TASK REQUIREMENTS |
Provide the records once more, identical to the original.

SOURCE DATA |
- Opening Delimiter -

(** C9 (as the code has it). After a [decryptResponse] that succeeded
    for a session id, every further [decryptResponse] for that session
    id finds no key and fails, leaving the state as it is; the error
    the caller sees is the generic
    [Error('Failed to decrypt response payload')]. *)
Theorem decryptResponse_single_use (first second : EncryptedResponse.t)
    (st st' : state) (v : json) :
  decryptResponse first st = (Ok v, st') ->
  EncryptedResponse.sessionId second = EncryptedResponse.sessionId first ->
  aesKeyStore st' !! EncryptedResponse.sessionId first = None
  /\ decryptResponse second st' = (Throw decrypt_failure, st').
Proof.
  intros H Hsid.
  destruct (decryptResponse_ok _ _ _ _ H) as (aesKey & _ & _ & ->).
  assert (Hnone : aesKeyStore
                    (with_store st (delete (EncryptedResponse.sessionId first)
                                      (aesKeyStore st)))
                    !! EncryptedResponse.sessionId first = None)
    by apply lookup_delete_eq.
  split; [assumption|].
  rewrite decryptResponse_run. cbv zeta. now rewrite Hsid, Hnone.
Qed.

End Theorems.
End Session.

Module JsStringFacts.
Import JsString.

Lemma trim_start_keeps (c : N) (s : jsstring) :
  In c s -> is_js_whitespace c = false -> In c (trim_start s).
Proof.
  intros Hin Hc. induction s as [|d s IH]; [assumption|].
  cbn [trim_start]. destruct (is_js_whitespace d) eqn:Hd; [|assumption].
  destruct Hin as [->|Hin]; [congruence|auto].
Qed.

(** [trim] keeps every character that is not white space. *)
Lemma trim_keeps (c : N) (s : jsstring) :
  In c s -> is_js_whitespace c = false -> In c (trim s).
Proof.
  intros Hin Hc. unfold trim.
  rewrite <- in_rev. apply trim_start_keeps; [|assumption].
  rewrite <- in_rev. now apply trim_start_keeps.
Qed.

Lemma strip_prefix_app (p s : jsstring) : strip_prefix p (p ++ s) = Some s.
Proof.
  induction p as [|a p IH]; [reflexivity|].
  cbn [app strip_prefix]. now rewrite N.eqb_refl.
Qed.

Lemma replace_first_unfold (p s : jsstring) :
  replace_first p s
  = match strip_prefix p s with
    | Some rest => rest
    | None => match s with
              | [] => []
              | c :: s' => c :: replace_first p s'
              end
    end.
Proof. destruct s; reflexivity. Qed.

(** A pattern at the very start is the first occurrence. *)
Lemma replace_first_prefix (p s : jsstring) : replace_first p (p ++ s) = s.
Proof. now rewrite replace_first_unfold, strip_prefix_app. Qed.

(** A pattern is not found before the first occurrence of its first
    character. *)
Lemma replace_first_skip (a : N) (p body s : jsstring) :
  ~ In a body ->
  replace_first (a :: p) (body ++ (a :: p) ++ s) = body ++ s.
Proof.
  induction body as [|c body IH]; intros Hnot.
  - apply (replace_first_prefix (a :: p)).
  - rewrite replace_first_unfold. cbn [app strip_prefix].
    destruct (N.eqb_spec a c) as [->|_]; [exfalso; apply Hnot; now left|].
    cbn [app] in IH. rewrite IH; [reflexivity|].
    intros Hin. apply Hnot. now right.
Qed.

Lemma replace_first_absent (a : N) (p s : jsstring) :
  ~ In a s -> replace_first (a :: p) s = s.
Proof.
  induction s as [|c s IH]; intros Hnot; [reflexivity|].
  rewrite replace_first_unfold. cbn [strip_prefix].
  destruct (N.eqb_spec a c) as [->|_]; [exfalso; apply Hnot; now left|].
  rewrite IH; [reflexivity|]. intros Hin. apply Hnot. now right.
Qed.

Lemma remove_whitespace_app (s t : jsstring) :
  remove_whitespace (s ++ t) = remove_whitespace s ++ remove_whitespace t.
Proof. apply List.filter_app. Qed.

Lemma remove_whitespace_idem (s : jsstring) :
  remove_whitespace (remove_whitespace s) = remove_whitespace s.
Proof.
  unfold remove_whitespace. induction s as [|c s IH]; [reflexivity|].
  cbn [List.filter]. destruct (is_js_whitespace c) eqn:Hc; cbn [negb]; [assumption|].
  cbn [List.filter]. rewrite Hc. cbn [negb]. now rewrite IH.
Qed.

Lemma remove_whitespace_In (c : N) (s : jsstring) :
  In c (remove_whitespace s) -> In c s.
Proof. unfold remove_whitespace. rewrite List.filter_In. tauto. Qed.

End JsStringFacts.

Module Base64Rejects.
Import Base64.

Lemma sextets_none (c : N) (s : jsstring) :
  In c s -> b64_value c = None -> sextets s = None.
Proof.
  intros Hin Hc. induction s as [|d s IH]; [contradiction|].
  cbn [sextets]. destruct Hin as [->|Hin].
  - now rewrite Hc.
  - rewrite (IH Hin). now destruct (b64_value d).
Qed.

- Closing Delimiter -

FINISHED TASK |
(** C9 (as the code has it). After a [decryptResponse] that succeeded
    for a session id, every further [decryptResponse] for that session
    id finds no key and fails, leaving the state as it is; the error
    the caller sees is the generic
    [Error('Failed to decrypt response payload')]. *)
Theorem decryptResponse_single_use (first second : EncryptedResponse.t)
    (st st' : state) (v : json) :
  decryptResponse first st = (Ok v, st') ->
  EncryptedResponse.sessionId second = EncryptedResponse.sessionId first ->
  aesKeyStore st' !! EncryptedResponse.sessionId first = None
  /\ decryptResponse second st' = (Throw decrypt_failure, st').
Proof.
  intros H Hsid.
  destruct (decryptResponse_ok _ _ _ _ H) as (aesKey & _ & _ & ->).
  assert (Hnone : aesKeyStore
                    (with_store st (delete (EncryptedResponse.sessionId first)
                                      (aesKeyStore st)))
                    !! EncryptedResponse.sessionId first = None)
    by apply lookup_delete_eq.
  split; [assumption|].
  rewrite decryptResponse_run. cbv zeta. now rewrite Hsid, Hnone.
Qed.

End Theorems.
End Session.

Module JsStringFacts.
Import JsString.

Lemma trim_start_keeps (c : N) (s : jsstring) :
  In c s -> is_js_whitespace c = false -> In c (trim_start s).
Proof.
  intros Hin Hc. induction s as [|d s IH]; [assumption|].
  cbn [trim_start]. destruct (is_js_whitespace d) eqn:Hd; [|assumption].
  destruct Hin as [->|Hin]; [congruence|auto].
Qed.

(** [trim] keeps every character that is not white space. *)
Lemma trim_keeps (c : N) (s : jsstring) :
  In c s -> is_js_whitespace c = false -> In c (trim s).
Proof.
  intros Hin Hc. unfold trim.
  rewrite <- in_rev. apply trim_start_keeps; [|assumption].
  rewrite <- in_rev. now apply trim_start_keeps.
Qed.

Lemma strip_prefix_app (p s : jsstring) : strip_prefix p (p ++ s) = Some s.
Proof.
  induction p as [|a p IH]; [reflexivity|].
  cbn [app strip_prefix]. now rewrite N.eqb_refl.
Qed.

Lemma replace_first_unfold (p s : jsstring) :
  replace_first p s
  = match strip_prefix p s with
    | Some rest => rest
    | None => match s with
              | [] => []
              | c :: s' => c :: replace_first p s'
              end
    end.
Proof. destruct s; reflexivity. Qed.

(** A pattern at the very start is the first occurrence. *)
Lemma replace_first_prefix (p s : jsstring) : replace_first p (p ++ s) = s.
Proof. now rewrite replace_first_unfold, strip_prefix_app. Qed.

(** A pattern is not found before the first occurrence of its first
    character. *)
Lemma replace_first_skip (a : N) (p body s : jsstring) :
  ~ In a body ->
  replace_first (a :: p) (body ++ (a :: p) ++ s) = body ++ s.
Proof.
  induction body as [|c body IH]; intros Hnot.
  - apply (replace_first_prefix (a :: p)).
  - rewrite replace_first_unfold. cbn [app strip_prefix].
    destruct (N.eqb_spec a c) as [->|_]; [exfalso; apply Hnot; now left|].
    cbn [app] in IH. rewrite IH; [reflexivity|].
    intros Hin. apply Hnot. now right.
Qed.

Lemma replace_first_absent (a : N) (p s : jsstring) :
  ~ In a s -> replace_first (a :: p) s = s.
Proof.
  induction s as [|c s IH]; intros Hnot; [reflexivity|].
  rewrite replace_first_unfold. cbn [strip_prefix].
  destruct (N.eqb_spec a c) as [->|_]; [exfalso; apply Hnot; now left|].
  rewrite IH; [reflexivity|]. intros Hin. apply Hnot. now right.
Qed.

Lemma remove_whitespace_app (s t : jsstring) :
  remove_whitespace (s ++ t) = remove_whitespace s ++ remove_whitespace t.
Proof. apply List.filter_app. Qed.

Lemma remove_whitespace_idem (s : jsstring) :
  remove_whitespace (remove_whitespace s) = remove_whitespace s.
Proof.
  unfold remove_whitespace. induction s as [|c s IH]; [reflexivity|].
  cbn [List.filter]. destruct (is_js_whitespace c) eqn:Hc; cbn [negb]; [assumption|].
  cbn [List.filter]. rewrite Hc. cbn [negb]. now rewrite IH.
Qed.

Lemma remove_whitespace_In (c : N) (s : jsstring) :
  In c (remove_whitespace s) -> In c s.
Proof. unfold remove_whitespace. rewrite List.filter_In. tauto. Qed.

End JsStringFacts.

Module Base64Rejects.
Import Base64.

Lemma sextets_none (c : N) (s : jsstring) :
  In c s -> b64_value c = None -> sextets s = None.
Proof.
  intros Hin Hc. induction s as [|d s IH]; [contradiction|].
  cbn [sextets]. destruct Hin as [->|Hin].
  - now rewrite Hc.
  - rewrite (IH Hin). now destruct (b64_value d).
Qed.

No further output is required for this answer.